Lemma returns_defer {A} (cleanup : S → S) (m : M S A) :
  returns m → returns (defer cleanup m).
Proof.
  intros Hm s. destruct (Hm s) as (r & s1 & H). unfold defer. rewrite H.
  by eexists _, _.
Qed.

Lemma returns_forM_ {A} (l : list A) (body : A → M S unit) :
  (∀ x, returns (body x)) → returns (forM_ l body).
Proof.
  intros Hbody. induction l as [|x l IH]; cbn [forM_].
  - apply returns_ret.
  - apply returns_bind; [apply Hbody|]. by intros _.
Qed.
End Returns.

Section RunReturns.
Context {P : Platform}.

Lemma returns_emit (ev : event PublicKey) : returns (emit ev).
Proof. intros s. by eexists _, _. Qed.

Lemma returns_sys {A} (op : World → result A * World) : returns (sys op).
Proof.
  intros s. unfold sys. destruct (op (world s)). by eexists _, _.
Qed.

Lemma returns_peek {A} (op : World → result A) : returns (peek op).
Proof. intros s. by eexists _, _. Qed.

Lemma returns_read {A} (op : World → A) : returns (read op).
Proof. intros s. by eexists _, _. Qed.

Lemma returns_backend (c : call PublicKey) : returns (backend c).
Proof. intros s. rewrite backend_run. by eexists _, _. Qed.

Lemma returns_copyFile (src dst : string) : returns (copyFile src dst).
Proof. intros s. apply copyFile_total. Qed.

(** On a platform of bounded depth the copier returns, when its fuel is
    above every rank. *)
Lemma returns_copyDir `{!BoundedDepth P} (fuel : nat) (src dst : string) :
  (∀ p, (rank p < fuel)%nat) → returns (copyDir fuel src dst).
Proof. intros Hrank s. apply copyDir_total, Hrank. Qed.

Ltac returns_step :=
  first [ apply returns_ret | apply returns_emit | apply returns_sys
        | apply returns_peek | apply returns_read | apply returns_backend
        | apply returns_copyFile
        | apply returns_copyDir; assumption
        | apply returns_attempt
        | apply returns_orWrap
        | apply returns_defer
        | apply returns_onErr; [|intros ?]
        | apply returns_forM_; intros ?
        | apply returns_bind; [|intros ?]
        | progress cbv zeta
        | match goal with
          | |- returns (match ?x with _ => _ end) => destruct x
          end ].

Lemma returns_copySSHHostKey (keyPath : string) (cfg : config.Config) :
  returns (copySSHHostKey keyPath cfg).
Proof. unfold copySSHHostKey. repeat returns_step. Qed.

Lemma returns_readConfig (reposPath : string) :
  returns (readConfig reposPath).
Proof. unfold readConfig, configEntry. repeat returns_step. Qed.

Lemma returns_prologue : returns prologue.
Proof.
  unfold prologue. repeat returns_step. apply returns_copySSHHostKey.
Qed.

(** The migration runs out of fuel in the copier only. *)
Lemma returns_migrate `{!BoundedDepth P} (fuel : nat) (reposPath : string)
    (cfg : config.Config) (ocfg : Config.t) :
  (∀ p, (rank p < fuel)%nat) →
  returns (migrate fuel reposPath cfg ocfg).
Proof.
  intros Hrank.
  unfold migrate, setServerSettings, copyRepos, copyRepo, setRepoMetadata,
    createUser.
  repeat returns_step.
Qed.

Lemma returns_RunE `{!BoundedDepth P} (fuel : nat) :
  (∀ p, (rank p < fuel)%nat) → returns (RunE fuel).
Proof.
  intros Hrank s. rewrite RunE_prologue.
  generalize (os_Getenv "SOFT_SERVE_REPO_PATH" (world s)).
  intros reposPath. revert s.
  apply returns_bind; [apply returns_prologue|]. intros cfg0.
  apply returns_bind; [apply returns_readConfig|]. intros ocfg.
  unfold epilogue.
  apply returns_bind; [by apply returns_migrate|]. intros cfg s.
  rewrite bind_emit. unfold defer. rewrite backend_run. by eexists _, _.
Qed.
End RunReturns.

(** ** The run as a whole *)

Section WholeRun.
Context {P : Platform}.

Lemma Forall_calls (Qc : call PublicKey → Prop)
    (evs : list (event PublicKey)) :
  Forall (onCalls Qc) evs → Forall Qc (calls evs).
Proof.
  intros Hall. apply Forall_forall. intros c Hc.
  by eapply Forall_onCalls.
Qed.

Lemma subseteq_fatal_import : importPrefixes ⊆ fatalPrefixes.
Proof.
  intros x Hx. unfold fatalPrefixes. right.
  apply elem_of_app. right. apply elem_of_app. by right.
Qed.

Lemma subseteq_fatal_prologue : sshPrefixes ++ readPrefixes ⊆ fatalPrefixes.
Proof.
  intros x Hx. unfold fatalPrefixes. right. rewrite app_assoc.
  apply elem_of_app. by left.
Qed.
(** The run itself writes no file. *)
Lemma analyze_writes_nothing (done1 done2 : list string)
  (results_dir model_name report_type : string) (base_prompts : json) :
  written_files
    (snd (analyze_reconftw_results fs str_format client done1 done2
            results_dir model_name report_type base_prompts)) = [].
Proof.
  unfold analyze_reconftw_results, raw_data_per_category.
  rewrite snd_bind, gather_events.
  assert (Hreads :
    written_files
      (flat_map (fun c => snd (read_files fs c results_dir)) done1) = [])
    by (apply written_files_flat_map; intros c;
        apply read_files_writes_nothing).
  destruct (fst (gather _ done1 [])) as [raw | e]; [| exact Hreads].
  rewrite written_files_app, Hreads, snd_bind, gather_events. simpl.
  assert (Hcalls :
    written_files
      (flat_map
         (fun c =>
            snd (data <- subscript raw c ;;
                 process_category str_format client c data model_name
                   report_type base_prompts)) done2) = []).
  { apply written_files_flat_map. intros c. unfold subscript.
    destruct (dict_get raw c) as [v |]; [| reflexivity].
    unfold bind, ret.
    pose proof (process_category_writes_nothing c v model_name report_type
                  base_prompts) as H.
    destruct (process_category _ _ _ _ _ _ _) as [r t]. exact H. }
  destruct (fst (gather _ done2 [])) as [results | e]; [| exact Hcalls].
  rewrite written_files_app, Hcalls, snd_bind. simpl.
  pose proof (process_category_writes_nothing "overview" (all_data raw)
                model_name report_type base_prompts) as Hov.
  destruct (fst (process_category _ _ "overview" _ _ _ _)); [| exact Hov].
  now rewrite written_files_app, Hov.
Qed.

End NothingWritten.



(** X16.  When the start-up completes and the run raises, the exception
    ends [main], after the service calls already made, and no file is
    written: there is no partial report. *)
Theorem main_writes_nothing_when_the_run_raises
  (h : Host) (args : Args) (catalog : json) (api_key : string) (e : exn) :
  host_load_json h (prompts_file args) = Ok catalog ->
  host_getenv h "GOOGLE_API_KEY" = Some api_key ->
  api_key <> "" ->
  fst (analyze_reconftw_results (host_fs h) (host_format h)
         (host_connect h api_key) (host_done1 h) (host_done2 h)
         (results_dir args) (model args) (report_type args) catalog)
  = Raise e ->
  fst (main h args) = Uncaught e /\
  written_files (effects (snd (main h args))) = [] /\
  effects (snd (main h args))
  = snd (analyze_reconftw_results (host_fs h) (host_format h)
           (host_connect h api_key) (host_done1 h) (host_done2 h)
           (results_dir args) (model args) (report_type args) catalog).
Proof.
  intros Hload Henv Hkey Hrun.
  assert (Hkey' : is_empty api_key = false)
    by (destruct api_key; [congruence | reflexivity]).
  rewrite (main_started h args catalog api_key Hload Henv Hkey').
  rewrite run_pipeline_closed_form. cbv zeta.
  pose proof (analyze_writes_nothing (host_fs h) (host_format h)
                (host_connect h api_key) (host_done1 h) (host_done2 h)
                (results_dir args) (model args) (report_type args) catalog)
    as Hnone.
  rewrite Hrun. cbn [fst snd effects].
  rewrite effects_map_Effect. now repeat split.
Qed.

Lemma main_writes_nothing_when_the_run_raises_witness :
  host_load_json (Hosts.ready World.fs_ab World.catalog_target World.echo)
    (prompts_file DEFAULT_ARGS) = Ok World.catalog_target /\
  host_getenv (Hosts.ready World.fs_ab World.catalog_target World.echo)
    "GOOGLE_API_KEY" = Some "AIza-example" /\
  "AIza-example" <> "" /\
  fst (analyze_reconftw_results World.fs_ab format_plain World.echo
         ["subdomains"; "osint"; "hosts"; "webs"]
         ["osint"; "subdomains"; "webs"; "hosts"]
         (results_dir DEFAULT_ARGS) (model DEFAULT_ARGS)
         (report_type DEFAULT_ARGS) World.catalog_target)
  = Raise (mkExn "KeyError" "'target'") /\
  fst (main (Hosts.ready World.fs_ab World.catalog_target World.echo)
         DEFAULT_ARGS) = Uncaught (mkExn "KeyError" "'target'") /\
  written_files
    (effects (snd (main (Hosts.ready World.fs_ab World.catalog_target
                           World.echo) DEFAULT_ARGS))) = [].
Proof.
  assert (Hrun :
    fst (analyze_reconftw_results World.fs_ab format_plain World.echo
           ["subdomains"; "osint"; "hosts"; "webs"]
           ["osint"; "subdomains"; "webs"; "hosts"]
           (results_dir DEFAULT_ARGS) (model DEFAULT_ARGS)
           (report_type DEFAULT_ARGS) World.catalog_target)
    = Raise (mkExn "KeyError" "'target'")) by reflexivity.
  assert (Hkey : "AIza-example" <> "") by discriminate.
  split; [reflexivity |]. split; [reflexivity |].
  split; [exact Hkey |]. split; [exact Hrun |].
  destruct (main_writes_nothing_when_the_run_raises
              (Hosts.ready World.fs_ab World.catalog_target World.echo)
              DEFAULT_ARGS World.catalog_target "AIza-example"
              (mkExn "KeyError" "'target'") eq_refl eq_refl Hkey Hrun)
    as (Hret & Hfiles & _).
  split; [exact Hret | exact Hfiles].
Defined.

(** X17.  Only a missing file and a JSON syntax error are turned into a
    clean exit.  Any other failure to load the prompts file (a permission
    error, a directory in its place, bytes that are not UTF-8) leaves
    [load_prompts] and ends [main] as an uncaught exception, with no
    "[ERROR]" line printed and nothing else done. *)
Theorem main_other_load_errors_are_uncaught
  (h : Host) (args : Args) (e : exn) :
  host_load_json h (prompts_file args) = Raise e ->
  exn_class e <> "FileNotFoundError" ->
  exn_class e <> "JSONDecodeError" ->
  main h args = (Uncaught e, [LoadJson (prompts_file args)]).
Proof.
  intros Hload Hfnf Hjson.
  rewrite (main_without_prompts h args e Hload).
  apply String.eqb_neq in Hfnf, Hjson. now rewrite Hfnf, Hjson.
Qed.

Lemma main_other_load_errors_are_uncaught_witness :
  host_load_json
    (mkHost (fun path =>
               Raise (mkExn "PermissionError"
                        ("[Errno 13] Permission denied: '" ++ path ++ "'")))
            (fun _ => Some "AIza-example") (fun _ => World.echo) World.fs_sub
            format_plain World.NOW CATEGORIES CATEGORIES)
    (prompts_file DEFAULT_ARGS)
  = Raise (mkExn "PermissionError"
             "[Errno 13] Permission denied: 'prompts.json'") /\
  main
    (mkHost (fun path =>
               Raise (mkExn "PermissionError"
                        ("[Errno 13] Permission denied: '" ++ path ++ "'")))
            (fun _ => Some "AIza-example") (fun _ => World.echo) World.fs_sub
            format_plain World.NOW CATEGORIES CATEGORIES)
    DEFAULT_ARGS
  = (Uncaught (mkExn "PermissionError"
                 "[Errno 13] Permission denied: 'prompts.json'"),
     [LoadJson "prompts.json"]).
Proof.
  split; [reflexivity |].
  apply (main_other_load_errors_are_uncaught
           (mkHost (fun path =>
                      Raise (mkExn "PermissionError"
                               ("[Errno 13] Permission denied: '" ++ path
                                ++ "'")))
                   (fun _ => Some "AIza-example") (fun _ => World.echo)
                   World.fs_sub format_plain World.NOW CATEGORIES CATEGORIES)
           DEFAULT_ARGS
           (mkExn "PermissionError"
              "[Errno 13] Permission denied: 'prompts.json'"));
    [reflexivity | discriminate | discriminate].
Defined.
(** The inner loop lowers the count of every child once and queues the
    children whose count was one. *)
Lemma relax_fold cs : ∀ m q,
  NoDup cs →
  (∀ n, degree (foldl relax (m, q) cs).1 n
        = if decide (n ∈ cs) then (degree m n - 1)%Z else degree m n) ∧
  (foldl relax (m, q) cs).2 = q ++ filter (λ c, degree m c = 1%Z) cs.
Proof.
  induction cs as [|c cs IH]; intros m q Hnd; cbn [foldl].
  - split; [|by rewrite filter_nil, app_nil_r]. intros n.
    rewrite decide_False; [done|]. apply not_elem_of_nil.
  - apply NoDup_cons in Hnd as [Hc Hnd].
    set (m1 := <[c := (degree m c - 1)%Z]> m).
    assert (∀ n, degree m1 n = if decide (n = c) then (degree m c - 1)%Z else degree m n)
      as Hm1 by (intros n; apply degree_insert).
    assert (relax (m, q) c = (m1, q ++ filter (λ c', degree m c' = 1%Z) [c])) as ->.
    { unfold relax. simpl. fold m1. rewrite Hm1.
      destruct (decide (c = c)); [|done].
      rewrite filter_cons, filter_nil.
      destruct (decide (degree m c - 1 = 0)%Z), (decide (degree m c = 1%Z));
        try lia; [done|by rewrite app_nil_r]. }
    destruct (IH m1 (q ++ filter (λ c', degree m c' = 1%Z) [c]) Hnd) as [IHd IHq].
    split.
    + intros n. rewrite IHd, !Hm1.
      destruct (decide (n = c)) as [->|Hne].
      * rewrite decide_False by done. rewrite decide_True; [done|by left].
      * destruct (decide (n ∈ cs)).
        -- rewrite decide_True; [done|by right].
        -- rewrite decide_False; [done|]. intros [?|?]%elem_of_cons; done.
    + rewrite IHq, <- app_assoc. f_equal.
      rewrite (filter_cons _ c). rewrite filter_cons, filter_nil.
      assert (filter (λ c', degree m1 c' = 1%Z) cs = filter (λ c', degree m c' = 1%Z) cs)
        as ->.
      { apply filter_ext_in. intros c' Hc'. rewrite Hm1.
        rewrite decide_False; [done|]. by intros ->. }
      by destruct (decide (degree m c = 1%Z)).
Qed.

(** The first loop of [Traverse]. *)
Lemma foldr_insert_lookup (g : loc → Z) (l : list (T * loc)) n :
  foldr (λ kv m, <[kv.2 := g kv.2]> m) (∅ : gmap loc Z) l !! n
  = if decide (n ∈ l.*2) then Some (g n) else None.
Proof.
  induction l as [|[v' n'] l IH]; cbn [foldr]; [rewrite fmap_nil|rewrite fmap_cons]; simpl snd.
  - rewrite lookup_empty. rewrite decide_False; [done|]. apply not_elem_of_nil.
  - destruct (decide (n = n')) as [->|Hne].
    + rewrite lookup_insert_eq. rewrite decide_True; [done|by left].
    + rewrite lookup_insert_ne by done. rewrite IH.
      destruct (decide (n ∈ l.*2)).
      * rewrite decide_True; [done|by right].
      * rewrite decide_False; [done|]. intros [?|?]%elem_of_cons; done.
Qed.

Lemma elem_of_index_range n : n ∈ (map_to_list (nodes d)).*2 ↔ owned d n.
Proof.
  rewrite list_elem_of_fmap. unfold owned. split.
  - intros ([v n'] & -> & Hin). exists v. by apply elem_of_map_to_list.
  - intros [v Hv]. exists (v, n). split; [done|]. by apply elem_of_map_to_list.
Qed.

Lemma dom_inDegree_init n : n ∈ dom (inDegree_init d) ↔ owned d n.
Proof.
  rewrite elem_of_dom. unfold inDegree_init.
  rewrite (foldr_insert_lookup (λ x, len (parents_at (heap d) x))).
  rewrite <- elem_of_index_range. case_decide; split; try done.
Qed.

Lemma degree_inDegree_init n :
  owned d n → degree (inDegree_init d) n = len (parents_at (heap d) n).
Proof.
  intros Hn%elem_of_index_range. unfold degree, inDegree_init.
  rewrite (foldr_insert_lookup (λ x, len (parents_at (heap d) x))).
  by rewrite decide_True.
Qed.

Lemma owned_length (l : list loc) :
  NoDup l → (∀ n, n ∈ l → owned d n) → length l ≤ size (inDegree_init d).
Proof.
  intros Hnd Hl. rewrite <- size_dom. unfold size, set_size. simpl.
  apply submseteq_length, NoDup_submseteq; [done|].
  intros n Hn. apply elem_of_elements, dom_inDegree_init. by apply Hl.
Qed.

Context {order : RangeOrder}.

Lemma kahn_inv_init :
  kahn_inv d (inDegree_init d) (seed_queue (inDegree_init d)) [].
Proof.
  unfold seed_queue. split; simpl.
  - apply NoDup_filter, NoDup_range.
  - intros n [_ Hn]%list_elem_of_filter. by apply dom_inDegree_init, elem_of_range.
  - intros n Hn. rewrite degree_inDegree_init by done. f_equal. set_solver.
  - intros n Hn. rewrite list_elem_of_filter, elem_of_range, dom_inDegree_init. naive_solver.
  - intros n p Hn. by apply elem_of_nil in Hn.
Qed.

(** Taking [cur] out of the set of missing parents. *)
Lemma len_pending_step (s : gset loc) sorted cur :
  cur ∈ s → cur ∉ sorted →
  len (s ∖ list_to_set sorted) = (len (s ∖ list_to_set (sorted ++ [cur])) + 1)%Z.
Proof.
  intros Hs Hns. unfold len.
  assert (s ∖ list_to_set sorted = {[cur]} ∪ s ∖ list_to_set (sorted ++ [cur])) as ->.
  { apply set_eq. intros x. rewrite list_to_set_app_L. simpl.
    rewrite elem_of_union, !elem_of_difference, elem_of_union, elem_of_singleton,
      elem_of_list_to_set. rewrite elem_of_union, elem_of_singleton.
    destruct (decide (x = cur)) as [->|]; set_solver. }
  rewrite size_union, size_singleton by set_solver. lia.
Qed.

Variable fmt : T → string.
Hypothesis d_wf : wf d.

Lemma kahn_inv_step m cur q sorted :
  kahn_inv d m (cur :: q) sorted →
  kahn_inv d (foldl relax (m, q) (Children fmt (heap d) cur)).1
    (foldl relax (m, q) (Children fmt (heap d) cur)).2 (sorted ++ [cur]).
Proof.
  intros [Hnd Hown Hdeg Hready Hord].
  destruct (relax_fold (Children fmt (heap d) cur) m q (NoDup_Children fmt _ _))
    as [Hd' ->].
  set (cs := Children fmt (heap d) cur) in *.
  assert (owned d cur) as Hcur by (apply Hown; set_solver).
  assert (cur ∉ sorted) as HcurS.
  { apply NoDup_app in Hnd as (_ & Hdisj & _). intros Hin.
    apply (Hdisj cur Hin). by left. }
  assert (∀ c, c ∈ cs → owned d c) as Hcs_owned.
  { intros c Hc%elem_of_Children. apply (wf_owned _ d_wf cur); [done|set_solver]. }
  assert (∀ n, owned d n → n ∈ cs ↔ cur ∈ parents_at (heap d) n) as Hcs_par.
  { intros n Hn. unfold cs. rewrite elem_of_Children. by apply (wf_mutual _ d_wf). }
  assert (∀ n, owned d n →
            degree (foldl relax (m, q) cs).1 n
            = len (parents_at (heap d) n ∖ list_to_set (sorted ++ [cur]))) as Hdeg'.
  { intros n Hn. rewrite Hd', (Hdeg n Hn). case_decide as Hc.
    - apply (Hcs_par n Hn) in Hc. rewrite (len_pending_step _ sorted cur) by done. lia.
    - f_equal. rewrite list_to_set_app_L. simpl.
      assert (cur ∉ parents_at (heap d) n) by (by rewrite <- Hcs_par). set_solver. }
  assert ((sorted ++ [cur]) ++ q ++ filter (λ c, degree m c = 1%Z) cs
          = (sorted ++ cur :: q) ++ filter (λ c, degree m c = 1%Z) cs) as Hlist.
  { by rewrite <- !app_assoc. }
  split.
  - rewrite Hlist. apply NoDup_app. split_and!; [done| |apply NoDup_filter, NoDup_Children].
    intros n Hn [Hone Hc]%list_elem_of_filter.
    apply (Hready n (Hown n Hn)) in Hn. lia.
  - rewrite Hlist. intros n [Hn|[_ Hn]%list_elem_of_filter]%elem_of_app; auto.
  - done.
  - intros n Hn. rewrite Hlist, elem_of_app, list_elem_of_filter, (Hready n Hn), Hd'.
    case_decide as Hc; [|naive_solver lia].
    split; [|intros; right; split; [lia|done]].
    intros [Hz|[Hone _]]; [|lia]. exfalso.
    apply (Hcs_par n Hn) in Hc. rewrite (Hdeg n Hn) in Hz.
    rewrite (len_pending_step _ sorted cur) in Hz by done. unfold len in Hz. lia.
  - intros n p [Hn|Hn]%elem_of_app Hp.
    + by apply before_app_r, Hord.
    + apply list_elem_of_singleton in Hn as ->. apply before_snoc.
      assert (degree m cur = 0%Z) as Hz by (apply (Hready cur Hcur); set_solver).
      rewrite (Hdeg cur Hcur) in Hz. unfold len in Hz.
      assert (size (parents_at (heap d) cur ∖ list_to_set sorted) = 0) as Hz'%size_empty_inv
        by lia.
      destruct (decide (p ∈ sorted)) as [|Hnp]; [done|]. exfalso.
      assert (p ∈ parents_at (heap d) cur ∖ list_to_set sorted) as Hin by set_solver.
      rewrite Hz' in Hin. set_solver.
Qed.

(** The loop stops within its fuel, with an empty queue. *)
Lemma kahn_loop_correct (fuel : nat) : ∀ m q (sorted : slice loc),
  kahn_inv d m q (elems sorted) →
  size (inDegree_init d) ≤ fuel + length (elems sorted) →
  ∃ out m', kahn_loop fmt fuel (heap d) m q sorted = Some out ∧
            kahn_inv d m' [] (elems out).
Proof.
  induction fuel as [|fuel IH]; intros m q sorted Hinv Hsz.
  - destruct q as [|cur q]; [by exists sorted, m|]. exfalso.
    pose proof (owned_length _ (kahn_nodup _ _ _ _ Hinv) (kahn_owned _ _ _ _ Hinv)) as Hlen.
    rewrite length_app in Hlen. simpl in *. lia.
  - destruct q as [|cur q]; [by exists sorted, m|]. simpl.
    apply IH.
    + rewrite elems_append. by apply kahn_inv_step.
    + rewrite elems_append, length_app. simpl. lia.
Qed.

(** With the queue empty, acyclicity puts every node in [sorted]. *)
Lemma kahn_complete m sorted n : kahn_inv d m [] sorted → owned d n → n ∈ sorted.
Proof.
  intros [Hnd Hown Hdeg Hready Hord].
  destruct (wf_acyclic _ d_wf) as [rank Hrank].
  remember (S (rank n)) as k eqn:Hk. assert (rank n < k) as Hlt by lia. clear Hk.
  revert n Hlt. induction k as [|k IH]; intros n Hlt Hn; [lia|].
  rewrite <- (app_nil_r sorted). apply (Hready n Hn). rewrite (Hdeg n Hn).
  assert (parents_at (heap d) n ∖ list_to_set sorted = ∅) as ->; [|done].
  apply set_eq. intros p. split; [|set_solver].
  intros [Hp Hnp]%elem_of_difference. exfalso. apply Hnp, elem_of_list_to_set.
  assert (owned d p) as Hpo by (apply (wf_owned _ d_wf n); [done|set_solver]).
  apply IH; [|done].
  assert (rank p < rank n); [|lia].
  apply Hrank; [done..|]. by apply (wf_mutual _ d_wf).
Qed.
End kahn_facts.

###

◆ Task item ◆
In the listing above, locate the line containing "induction l as [|[v'" and the line containing "rewrite list_elem_of_fmap. unfold". Extract those two lines and every line between them, exactly as written, and only those.

◆ Reply ◆
  induction l as [|[v' n'] l IH]; cbn [foldr]; [rewrite fmap_nil|rewrite fmap_cons]; simpl snd.
  - rewrite lookup_empty. rewrite decide_False; [done|]. apply not_elem_of_nil.
  - destruct (decide (n = n')) as [->|Hne].
    + rewrite lookup_insert_eq. rewrite decide_True; [done|by left].
    + rewrite lookup_insert_ne by done. rewrite IH.
      destruct (decide (n ∈ l.*2)).
      * rewrite decide_True; [done|by right].
      * rewrite decide_False; [done|]. intros [?|?]%elem_of_cons; done.
Qed.

Lemma elem_of_index_range n : n ∈ (map_to_list (nodes d)).*2 ↔ owned d n.
Proof.
  rewrite list_elem_of_fmap. unfold owned. split.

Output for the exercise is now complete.